#### What is needed:
Each entry below is to be duplicated precisely.

[Collected data]
#####

(** The filter at a concrete frame: threshold 0.5; one connection exactly at
    the threshold, one below it, one dangling. *)
Lemma connections_filtered_witness :
  let a := mkNode "a" "A" (Some (Fin 0)) (Some (Fin 0)) None None in
  let b := mkNode "b" "B" (Some (Fin 30)) (Some (Fin 40)) None None in
  let atThreshold := mkConnection "a" "b" (Fin 0.5) "" false in
  let below := mkConnection "b" "a" (Fin 0.4) "" true in
  let dangling := mkConnection "a" "zz" (Fin 0.9) "" false in
  exists strokes,
    painted (exec blankCanvas
               (renderConnections (mkRenderer false) [atThreshold; below; dangling]
                  [a; b] (Fin 0.5)))
    = painted blankCanvas ++ strokes
    /\ Forall2 (drawnAs (mkRenderer false) [a; b])
         (List.filter (rendered (Fin 0.5) [a; b]) [atThreshold; below; dangling])
         strokes.
Proof.
  intros a b atThreshold below dangling.
  refine (proj1 (connections_filtered (mkRenderer false) [atThreshold; below; dangling]
                   [a; b] (Fin 0.5) blankCanvas _ _)).
  - discriminate.
  - repeat constructor; discriminate.
Defined.

(** ** Node colours *)

Section Colours.

Context {num : Type} `{JSNum num} `{JSText}.

Implicit Types (nodes : list (Node num)) (node : Node num) (c : Canvas num).

Lemma startsWith_spec (s t : string) :
  startsWith s t = true <-> exists post, s = String.append t post.
Proof.
  revert s. induction t as [| b t IH]; intros s; simpl.
  - split; [intros _; now exists s | reflexivity].
  - destruct s as [| a s].
    + split; [discriminate | intros [post Hp]; discriminate].
    + rewrite andb_true_iff, IH, Ascii.eqb_eq. split.
      * intros [-> [post ->]]. now exists post.
      * intros [post Hp]. injection Hp as -> ->. split; [reflexivity | now exists post].
Qed.

(** [includes] is the substring test. *)
Lemma includes_spec (s t : string) :
  includes s t = true <-> exists pre post, s = String.append pre (String.append t post).
Proof.
  induction s as [| a s IH]; simpl.
  - rewrite orb_false_r, startsWith_spec. split.
    + intros [post Hp]. now exists EmptyString, post.
    + intros [pre [post Hp]]. destruct pre; [now exists post | discriminate].
  - rewrite orb_true_iff, startsWith_spec, IH. split.
    + intros [[post Hp] | [pre [post Hp]]].
      * now exists EmptyString, post.
      * exists (String a pre), post. simpl. now rewrite Hp.
    + intros [pre [post Hp]]. destruct pre as [| a' pre]; simpl in Hp.
      * left. now exists post.
      * right. injection Hp as -> ->. now exists pre, post.
Qed.

Lemma fills_app (ps qs : list (Painted num)) : fills (ps ++ qs) = fills ps ++ fills qs.
Proof. unfold fills. apply flat_map_app. Qed.
(** C5 fails as stated.  The 4000-second source has 200 chunks; when the
    seventh wave completes, 70 chunks are done and
    [90 * 70 / 200 = 31.5]: the specification's formula gives
    [5 + 32 = 37].  In [processFile], [70 / 200] is rounded to the double
    [0.35 - 2^-54 * 0.3...], its product with 90 to
    [31.499999999999996], and the progress shown is [5 + 31 = 36]. *)
Lemma progress_formula_counterexample :
  exists s s',
    AudioBuffer.valid source4000
    /\ run source4000 initial seventh_wave4000 = Some s
    /\ step source4000 s EvWaveDone = Some s'
    /\ status (job s') = TRANSCRIBING
    /\ numChunks source4000 = 200
    /\ chunksProcessed s' = 70
    /\ (mul64 (div64 (inject_Z 70) (inject_Z 200)) 90 < 63 # 2)%Q
    /\ progress (job s') = 36
    /\ progress_by_spec (chunksProcessed s') (numChunks source4000) = 37.
Proof.
  let r := eval vm_compute in (run source4000 initial seventh_wave4000) in
  match r with Some ?s =>
    let r' := eval vm_compute in (step source4000 s EvWaveDone) in
    match r' with Some ?s' => exists s, s' end
  end.
  split; [exact source4000_valid|].
  repeat (split; [by_compute|]). by_compute.
Qed.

#####

#### Answer to this exercise:
(** The filter at a concrete frame: threshold 0.5; one connection exactly at
    the threshold, one below it, one dangling. *)
Lemma connections_filtered_witness :
  let a := mkNode "a" "A" (Some (Fin 0)) (Some (Fin 0)) None None in
  let b := mkNode "b" "B" (Some (Fin 30)) (Some (Fin 40)) None None in
  let atThreshold := mkConnection "a" "b" (Fin 0.5) "" false in
  let below := mkConnection "b" "a" (Fin 0.4) "" true in
  let dangling := mkConnection "a" "zz" (Fin 0.9) "" false in
  exists strokes,
    painted (exec blankCanvas
               (renderConnections (mkRenderer false) [atThreshold; below; dangling]
                  [a; b] (Fin 0.5)))
    = painted blankCanvas ++ strokes
    /\ Forall2 (drawnAs (mkRenderer false) [a; b])
         (List.filter (rendered (Fin 0.5) [a; b]) [atThreshold; below; dangling])
         strokes.
Proof.
  intros a b atThreshold below dangling.
  refine (proj1 (connections_filtered (mkRenderer false) [atThreshold; below; dangling]
                   [a; b] (Fin 0.5) blankCanvas _ _)).
  - discriminate.
  - repeat constructor; discriminate.
Defined.

(** ** Node colours *)

Section Colours.

Context {num : Type} `{JSNum num} `{JSText}.

Implicit Types (nodes : list (Node num)) (node : Node num) (c : Canvas num).

Lemma startsWith_spec (s t : string) :
  startsWith s t = true <-> exists post, s = String.append t post.
Proof.
  revert s. induction t as [| b t IH]; intros s; simpl.
  - split; [intros _; now exists s | reflexivity].
  - destruct s as [| a s].
    + split; [discriminate | intros [post Hp]; discriminate].
    + rewrite andb_true_iff, IH, Ascii.eqb_eq. split.
      * intros [-> [post ->]]. now exists post.
      * intros [post Hp]. injection Hp as -> ->. split; [reflexivity | now exists post].
Qed.

(** [includes] is the substring test. *)
Lemma includes_spec (s t : string) :
  includes s t = true <-> exists pre post, s = String.append pre (String.append t post).
Proof.
  induction s as [| a s IH]; simpl.
  - rewrite orb_false_r, startsWith_spec. split.
    + intros [post Hp]. now exists EmptyString, post.
    + intros [pre [post Hp]]. destruct pre; [now exists post | discriminate].
  - rewrite orb_true_iff, startsWith_spec, IH. split.
    + intros [[post Hp] | [pre [post Hp]]].
      * now exists EmptyString, post.
      * exists (String a pre), post. simpl. now rewrite Hp.
    + intros [pre [post Hp]]. destruct pre as [| a' pre]; simpl in Hp.
      * left. now exists post.
      * right. injection Hp as -> ->. now exists pre, post.
Qed.

Lemma fills_app (ps qs : list (Painted num)) : fills (ps ++ qs) = fills ps ++ fills qs.
Proof. unfold fills. apply flat_map_app. Qed.
(** C5 fails as stated.  The 4000-second source has 200 chunks; when the
    seventh wave completes, 70 chunks are done and
    [90 * 70 / 200 = 31.5]: the specification's formula gives
    [5 + 32 = 37].  In [processFile], [70 / 200] is rounded to the double
    [0.35 - 2^-54 * 0.3...], its product with 90 to
    [31.499999999999996], and the progress shown is [5 + 31 = 36]. *)
Lemma progress_formula_counterexample :
  exists s s',
    AudioBuffer.valid source4000
    /\ run source4000 initial seventh_wave4000 = Some s
    /\ step source4000 s EvWaveDone = Some s'
    /\ status (job s') = TRANSCRIBING
    /\ numChunks source4000 = 200
    /\ chunksProcessed s' = 70
    /\ (mul64 (div64 (inject_Z 70) (inject_Z 200)) 90 < 63 # 2)%Q
    /\ progress (job s') = 36
    /\ progress_by_spec (chunksProcessed s') (numChunks source4000) = 37.
Proof.
  let r := eval vm_compute in (run source4000 initial seventh_wave4000) in
  match r with Some ?s =>
    let r' := eval vm_compute in (step source4000 s EvWaveDone) in
    match r' with Some ?s' => exists s, s' end
  end.
  split; [exact source4000_valid|].
  repeat (split; [by_compute|]). by_compute.
Qed.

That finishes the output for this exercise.